#### WORK REQUIRED:
When the line containing "Lemma zlen_pad_of s" is reached, begin reproducing lines exactly and continue through the last line of the records below.

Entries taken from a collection

╔══

Lemma pad_width (s : bytes) : u8z (Z.land (u64 (- zlen s)) 7) = (- zlen s) mod 8.
Proof.
  change 7 with (Z.ones 3). rewrite Z.land_ones by lia. unfold u64, uwrap.
  rewrite Z.mod_mod_divide by (exists (2 ^ 61); done). change (2 ^ 3) with 8.
  apply uwrap_small. pose proof (Z.mod_pos_bound (- zlen s) 8). lia.
Qed.

Lemma zlen_pad_of s : zlen (pad_of s) = (- zlen s) mod 8.
Proof.
  unfold pad_of. rewrite length_replicate. pose proof (Z.mod_pos_bound (- zlen s) 8). lia.
Qed.

Lemma appends_header h : appends (append (header_bytes h) kRecordHeader) (header_bytes h).
Proof.
  pose proof (appends_all (header_bytes h)) as H. by rewrite length_header_bytes in H at 1.
Qed.

Lemma appends_chunk s :
  zlen s < 65536 → appends (respond_chunk s) (enc_record (stdout_record s)).
Proof.
  intros Hs. unfold respond_chunk. cbv zeta. rewrite pad_width. cbn [padding].
  assert (0 ≤ (- zlen s) mod 8 < 8) as Hp by (apply Z.mod_pos_bound; lia).
  unfold enc_record, stdout_record, wire_header, net_header; cbn [version type id length_ padding unused w_type w_payload w_pad].
  rewrite zlen_pad_of. replace (u16 (zlen s)) with (zlen s) by (symmetry; apply uwrap_small; lia).
  apply appends_bind; [apply appends_header|].
  apply appends_bind; [apply appends_str; lia|].
  replace (pad_of s) with (ztake ((- zlen s) mod 8) nul8).
  - apply appends_take. change (zlen nul8) with 9. lia.
  - unfold pad_of, nul8, ztake. rewrite take_replicate. f_equal. lia.
Qed.

Lemma enc_stream_one r : enc_stream [r] = enc_record r.
Proof. unfold enc_stream. cbn [map concat]. apply app_nil_r. Qed.

Lemma enc_stream_cons r rs : enc_stream (r :: rs) = enc_record r ++ enc_stream rs.
Proof. done. Qed.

╚══

#### REPLY TO THE TASK:
Lemma zlen_pad_of s : zlen (pad_of s) = (- zlen s) mod 8.
Proof.
  unfold pad_of. rewrite length_replicate. pose proof (Z.mod_pos_bound (- zlen s) 8). lia.
Qed.

Lemma appends_header h : appends (append (header_bytes h) kRecordHeader) (header_bytes h).
Proof.
  pose proof (appends_all (header_bytes h)) as H. by rewrite length_header_bytes in H at 1.
Qed.

Lemma appends_chunk s :
  zlen s < 65536 → appends (respond_chunk s) (enc_record (stdout_record s)).
Proof.
  intros Hs. unfold respond_chunk. cbv zeta. rewrite pad_width. cbn [padding].
  assert (0 ≤ (- zlen s) mod 8 < 8) as Hp by (apply Z.mod_pos_bound; lia).
  unfold enc_record, stdout_record, wire_header, net_header; cbn [version type id length_ padding unused w_type w_payload w_pad].
  rewrite zlen_pad_of. replace (u16 (zlen s)) with (zlen s) by (symmetry; apply uwrap_small; lia).
  apply appends_bind; [apply appends_header|].
  apply appends_bind; [apply appends_str; lia|].
  replace (pad_of s) with (ztake ((- zlen s) mod 8) nul8).
  - apply appends_take. change (zlen nul8) with 9. lia.
  - unfold pad_of, nul8, ztake. rewrite take_replicate. f_equal. lia.
Qed.

Lemma enc_stream_one r : enc_stream [r] = enc_record r.
Proof. unfold enc_stream. cbn [map concat]. apply app_nil_r. Qed.

Lemma enc_stream_cons r rs : enc_stream (r :: rs) = enc_record r ++ enc_stream rs.
Proof. done. Qed.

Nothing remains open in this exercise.